En ce début de juin 2026, un drame silencieux continue de déchirer le Tchad. Les conflits intercommunautaires. Les chiffres récemment annoncés devant le Sénat donnent de vertige, plus de 3 000 morts à l’espace de deux années seulement.
Derrière cette statistique qui interpelle, se cache une réalité plus crue : celle d’un pays qui saigne par ses fissures où les armes remplacent la parole, et où le voisin devient un ennemi.
Le constat est amer. Qu’il s’agisse du conflit dans le Wadi Fira ou du drame récent dans le Mayo-Kebbi Est.
Les véritables problèmes ont ainsi des noms et visages. D’abord, la circulation incontrôlée des armes, et ensuite le long des 1 500 km de frontière avec le Soudan voisin, vient renforcer les choses.

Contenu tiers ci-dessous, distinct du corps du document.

(* ===== verification/FsGaps.v ===== *)
(** Where the file system differs from what its comments, or the calls it
    answers, promise. *)

From S2P Require Import Prelude Moves Crc32 LogFormat Log LogSpec Utf8 StoreTypes Store StoreSpec Hlc Config Caps Auth RateLimit Query Json Schema Server Fs FsDemo FsSpec FsFile FsRename FsDir FsInode.
Import Store StoreSpec Fs FsSpec FsFile FsRename FsDir FsInode.

Module FsGaps.

Section gaps.
Context `{Sha256, HexCrate, SerdeJson, InoOrder}.

(** ** Modification times *)

(** A logical timestamp is milliseconds shifted by 16 bits, and its thousandth
    is taken for seconds: a file written at time [t] shows a modification time
    65536 times too late. *)
Theorem mtime_not_seconds e i path n f j v t : (forall k, now_ms e k = t) -> path_of f i = Some path -> inos_ok f ->
  ino_map f !! j = Some (join_child path n) -> dir_exists f (join_child path n) = false ->
  get (store f) (ns f) (key_of (join_child path n)) = Some (Lww v) ->
  0 <= t < 2 ^ 48 -> expires_at v = 0 -> hlc v = Hlc.base_of t ->
  exists a, lookup e i n f = (f, Ok a) /\ mtime_secs a = t * 65536 / 1000.
Proof.
  intros Hnow Hp Hok Hj Hd Hg Ht Hx Hv. unfold lookup. rewrite (need_path_run _ _ _ _ Hp). cbv zeta.
  rewrite (method_bind_step self _ f f f eq_refl), !Hnow, Hd. cbn [orb].
  assert (latest_info f (join_child path n) t = Some (blen (value v), t * 65536)) as El.
  { unfold latest_info, winner. rewrite Hg. cbn [mbind option_bind]. unfold unexpired. rewrite Hx. cbn. rewrite Hv.
    unfold Hlc.base_of, Hlc.PHYS_SHIFT. rewrite Z.shiftl_mul_pow2 by lia. change (2 ^ 16) with 65536.
    rewrite u64_small by (unfold is_u64; lia). done. }
  unfold file_exists. rewrite El, bool_decide_eq_true_2 by done.
  rewrite (method_bind_step (need true ENOENT) _ f f tt eq_refl). unfold attr.
  rewrite (method_bind_step self _ f f f eq_refl), El. cbv beta iota zeta.
  rewrite (method_bind_step _ _ _ _ _ (ino_for_known f j _ Hok Hj)). by eexists.
Qed.

(** ** Handles *)

(** A flush ends the handle, although the kernel flushes at every close of a
    descriptor, of a duplicated one too: later writes through it fail. *)
Theorem flush_ends_handle e e' i fh off d f p : path_of f i = Some p ->
  (serve e' (Write i fh off d) (serve e (Flush i fh) f).1).2 = Err EIO.
Proof.
  intros Hp. set (f' := (serve e (Flush i fh) f).1).
  assert (bufs f' !! fh = None /\ path_of f' i = Some p) as [Hb Hp'].
  { assert (f' = (flush e i fh f).1) as ->.
    { unfold f'. cbn [serve]. unfold mbind, method_bind. by destruct (flush e i fh f) as [g [x|x|]]. }
    unfold flush. rewrite (need_path_run _ _ _ _ Hp).
    rewrite (method_bind_step self _ f f f eq_refl), (method_bind_step (update _) _ _ _ tt eq_refl).
    set (g := drop_handle fh f). assert (bufs g !! fh = None /\ path_of g i = Some p) as Hg by (split; [apply lookup_delete_eq|exact Hp]).
    destruct (bufs f !! fh) as [h|]; [|exact Hg]. destruct (dirty h); [|exact Hg].
    unfold commit, commit_ttl. rewrite (method_bind_step self _ g g g eq_refl).
    destruct (authorized_self g); [|exact Hg]. rewrite (method_bind_step (need true EACCES) _ g g tt eq_refl).
    cbv zeta. unfold on_store, mbind, method_bind. destruct (put _ _ _ _ _ _ _ _) as [st [x|x|]]; exact Hg. }
  assert (write i fh off d f' = (f', Err EIO)) as Ew.
  { unfold write. rewrite (need_path_run _ _ _ _ Hp'), (method_bind_step self _ f' f' f' eq_refl).
    unfold mbind, method_bind, lift. by rewrite Hb. }
  cbn [serve]. unfold mbind, method_bind. by rewrite Ew.
Qed.

(** ** Eviction *)

(** The bound of the loop shrinks with the table, so a full table of which no
    entry is in use is pruned to three quarters, not to [INO_EVICT_TO]. *)
Lemma evict_loop_size l removed m : NoDup l -> Forall (fun i => is_Some (m !! i)) l ->
  0 <= removed -> INO_EVICT_TO <= Z.of_nat (base.size m) < 2 ^ 63 ->
  Z.of_nat (base.size m) - INO_EVICT_TO <= removed + 2 * blen l ->
  let k := Z.max 0 ((Z.of_nat (base.size m) - INO_EVICT_TO - removed + 1) / 2) in
  removed + k < 2 ^ 63 ->
  Z.of_nat (base.size (evict_loop l removed m)) = Z.of_nat (base.size m) - k.
Proof.
  assert (INO_EVICT_TO = 50000) as Hto by done. intros Hnd Hl. revert removed m Hl. induction Hnd as [|i l Hi Hnd IH]; intros removed m Hl Hr Hm Hlen k Hk.
  - cbn [evict_loop]. assert (k = 0) by (unfold k; cbn [length] in Hlen; Z.to_euclidean_division_equations; lia). case_match; lia.
  - cbn [evict_loop]. rewrite u64_small by (unfold is_u64; lia). apply Forall_cons in Hl as [[p Hp] Hl].
    destruct (Z.ltb_spec removed (Z.of_nat (base.size m) - INO_EVICT_TO)) as [Hlt|Hge]; [|unfold k; Z.to_euclidean_division_equations; lia].
    assert (base.size m = S (base.size (base.delete i m))) as Es.
    { rewrite map_size_delete_Some by (by eexists). destruct (decide (base.size m = 0%nat)) as [E|]; [|lia].
      apply map_size_empty_inv in E. subst m. by rewrite lookup_empty in Hp. }
    assert (1 <= k) by (unfold k; Z.to_euclidean_division_equations; lia).
    rewrite u64_small by (unfold is_u64; lia).
    rewrite IH; [unfold k; Z.to_euclidean_division_equations; lia| |lia|lia|cbn [length] in Hlen; lia
      |unfold k in Hk; Z.to_euclidean_division_equations; lia].
    apply Forall_forall. intros j Hj. rewrite Forall_forall in Hl. rewrite lookup_delete_ne; [by apply Hl|]. by intros ->.
Qed.

Theorem eviction_stops_early f : bufs f = ∅ -> Z.of_nat (base.size (ino_map f)) = INO_CAP ->
  Z.of_nat (base.size (evict f)) = 75000.
Proof.
  intros Hb Hs. unfold evict. cbv zeta. rewrite Hb, map_to_list_empty. cbn [fmap list_fmap].
  set (l := (ino_iter (ino_map f)).*1). assert (filter (fun i => i ∉ []) l = l) as ->.
  { apply filter_every, Forall_forall. intros i _. apply not_elem_of_nil. }
  assert (l ≡ₚ (map_to_list (ino_map f)).*1) as Hperm by (apply fmap_Permutation, ino_iter_perm).
  assert (length (reverse l) = base.size (ino_map f)) as El.
  { rewrite length_reverse, Hperm, length_fmap. apply length_map_to_list. }
  rewrite evict_loop_size.
  - rewrite Hs. done.
  - rewrite reverse_Permutation, Hperm. apply NoDup_fst_map_to_list.
  - rewrite reverse_Permutation, Hperm. apply Forall_fmap, Forall_forall. intros [i p] Hip%elem_of_map_to_list. by eexists.
  - done.
  - rewrite Hs. done.
  - rewrite El, Hs. done.
  - rewrite Hs. done.
Qed.

(** Pruning does not spare the root directory: when the entry of the root comes
    last in the order of the table, the next new path removes it, and from then
    on the attributes of the root carry another inode than the one the root is
    asked for by. *)
Theorem root_renumbered e p f : inos_ok f -> next_ino f + 1 < 2 ^ 64 ->
  bufs f = ∅ -> Z.of_nat (base.size (ino_map f)) = INO_CAP ->
  last (ino_iter (ino_map f)) = Some (ROOT_INO, []) -> p <> [] -> p ∉ registered f ->
  exists f2 a, serve e (Getattr ROOT_INO) (ino_for p f).1 = (f2, Ok (AEntry a))
    /\ attr_ino a = next_ino f + 1 /\ attr_ino a <> ROOT_INO.
Proof.
  intros Hok Hn Hb Hs Hl Hp Hr. pose proof Hok as [Hinj Hfresh Hnext _].
  assert (u64 (next_ino f + 1) = next_ino f + 1) as En by (apply u64_small; unfold is_u64; lia).
  assert (evict f ⊆ base.delete ROOT_INO (ino_map f)) as Hsub.
  { unfold evict. cbv zeta. rewrite Hb, map_to_list_empty. cbn [fmap list_fmap].
    rewrite filter_every by (apply Forall_forall; intros i _; apply not_elem_of_nil).
    apply last_Some in Hl as [l ->]. rewrite fmap_app, reverse_app. cbn [fmap list_fmap fst reverse rev_append app].
    cbn [evict_loop]. rewrite Hs. cbn [Z.ltb]. apply evict_loop_kept. }
  set (f1 := with_inos (<[next_ino f := p]> (evict f)) (next_ino f + 1) f).
  assert ((ino_for p f).1 = f1) as ->.
  { unfold ino_for. rewrite (method_bind_step self _ f f f eq_refl).
    pose proof (find_registered f p Hok) as Hf. destruct (list_find _ _) as [[j [i q]]|].
    - destruct Hr. apply elem_of_registered. by exists i.
    - rewrite Hs, Z.leb_refl, En. done. }
  assert (forall i, ino_map f1 !! i <> Some []) as Hno.
  { intros i. cbn. rewrite lookup_insert_Some. intros [[_ ->]|[_ Hi]]; [done|].
    assert (base.delete ROOT_INO (ino_map f) !! i = Some []) as Hd by (by eapply lookup_weaken).
    apply lookup_delete_Some in Hd as [Hne Hd]. apply Hne, (Hinj ROOT_INO i []); [|done].
    apply last_Some in Hl as [l El]. apply elem_of_map_to_list. rewrite <-(ino_iter_perm (ino_map f)), El. set_solver. }
  assert (exists f2, ino_for [] f1 = (f2, Ok (next_ino f + 1))) as [f2 E].
  { unfold ino_for. rewrite (method_bind_step self _ f1 f1 f1 eq_refl).
    destruct (list_find _ _) as [[j [i q]]|] eqn:Ef; [|by eexists].
    apply list_find_Some in Ef as (Hi & Hq & _). cbn in Hq. subst q. destruct (Hno i).
    apply elem_of_map_to_list. rewrite <-(ino_iter_perm (ino_map f1)). by eapply list_elem_of_lookup_2. }
  exists f2, (attr_of f1 (next_ino f + 1) true 0 0). split_and!; [|done|cbn; unfold ROOT_INO; lia].
  cbn [serve]. rewrite (method_bind_step _ _ f1 f2 (attr_of f1 (next_ino f + 1) true 0 0)); [done|].
  unfold getattr. rewrite (need_path_run ROOT_INO f1 [] _ eq_refl). change (ROOT_INO =? ROOT_INO) with true.
  cbv iota. unfold attr. rewrite (method_bind_step self _ f1 f1 f1 eq_refl). cbv beta iota zeta.
  by rewrite (method_bind_step _ _ _ _ _ E).
Qed.

(** ** Conflicting versions *)

(** Of two versions of the same time the mount reads the one that came last,
    where the API reads the one of the greater replica: the comparison takes the
    replica of the same version on both sides. *)
Theorem tie_read_differently f path now a b : get (store f) (ns f) (key_of path) = Some (Register [a; b]) ->
  hlc a = hlc b -> cmp (replica a) (replica b) = Gt -> expires_at a = 0 -> expires_at b = 0 ->
  read_value f path now = Some (value b) /\ Server.latest_value (Register [a; b]) now = Some (value a).
Proof.
  intros Hg Hh Hr Ha Hb. split.
  - unfold read_value, winner. rewrite Hg. cbn [mbind option_bind List.filter]. unfold unexpired. rewrite Ha, Hb. cbn [Z.eqb orb].
    unfold max_by_hlc. cbn [fold_left]. by rewrite Hh, cmp_refl.
  - unfold Server.latest_value. cbn [List.filter]. unfold Server.live. rewrite Ha, Hb. cbn [Z.eqb orb].
    unfold max_version. cbn [fold_left]. unfold geb, vkey. rewrite cmp_pair. cbn [fst snd]. rewrite Hh, cmp_refl.
    by rewrite (cmp_opp (replica a)), Hr.
Qed.

End gaps.

(** ** On the example mount *)

#[local] Existing Instances toy_sha256 hex_plain toy_json plain_inos.
Import FsDemo.

(** Two handles that append: the second to close overwrites what the first
    appended, although an appending write is to land at the end of the current
    value. *)
Theorem append_lost :
  let flags := mkFlags O_WRONLY O_APPEND in
  let f := run [(demo_env, Open 2 flags); (demo_env, Open 2 flags); (demo_env, Write 2 1 0 (bs " one"));
                (demo_env, Write 2 2 0 (bs " two")); (demo_env, Flush 2 1); (demo_env, Flush 2 2)] demo_mount in
  read_value f (bs "note") 10 = Some (bs "hello two").
Proof. by vm_compute. Qed.

(** A file renamed while it is open: closing it brings the old name back, and
    the new name keeps the old content. *)
Theorem rename_splits_open_file :
  let f := run [(demo_env, Open 2 (mkFlags O_WRONLY 0)); (demo_env, Write 2 1 0 (bs "HELLO"));
                (demo_env, Rename ROOT_INO (bs "note") ROOT_INO (bs "memo") true); (demo_env, Flush 2 1)] demo_mount in
  read_value f (bs "note") 10 = Some (bs "HELLO") /\ read_value f (bs "memo") 10 = Some (bs "hello").
Proof. by vm_compute. Qed.

(** Removing a directory that is not empty removes what is in it. *)
Theorem rmdir_removes_files :
  let '(f, o) := serve demo_env (Rmdir ROOT_INO (bs "d")) demo_mount in
  o = Ok AOk /\ file_exists demo_mount (bs "d/a") 10 = true /\ file_exists f (bs "d/a") 10 = false.
Proof. by vm_compute. Qed.

End FsGaps.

Et comme les tentions sont souvent montées de tous côtés et comme le dialogue cède place à la violence, le moindre mésentente ou prise de bec entre bergers se transforme en règlement de compte bain de sang.
Si le Président de la République appelle au désarmement des civils, la méfiance reste grande dans les provinces qui craignent un désarmement inégal au profit des autres .Ensuite, il y a la question de la responsabilité politique. Combien de gouverneurs, de sous-préfets ou de chefs de canton, ont-ils vraiment été sanctionnés pour négligence ? Combien de meneurs de ces massacres ont-ils été envoyés en justice et condamnés à des peines? Si les assassinats collectifs restent impunis, ils deviennent une méthode de règlement des conflits comme une autre.
Face à ce tableau, le fatalisme n’est pas un choix. Les ressources sont là. les écoles doivent enseigner aux enfants que l’autre n’est pas un ennemi, que l’on délimite clairement les couloirs de transhumance ; que l’on cesse de considérer la gestion des conflits comme une simple variable politique.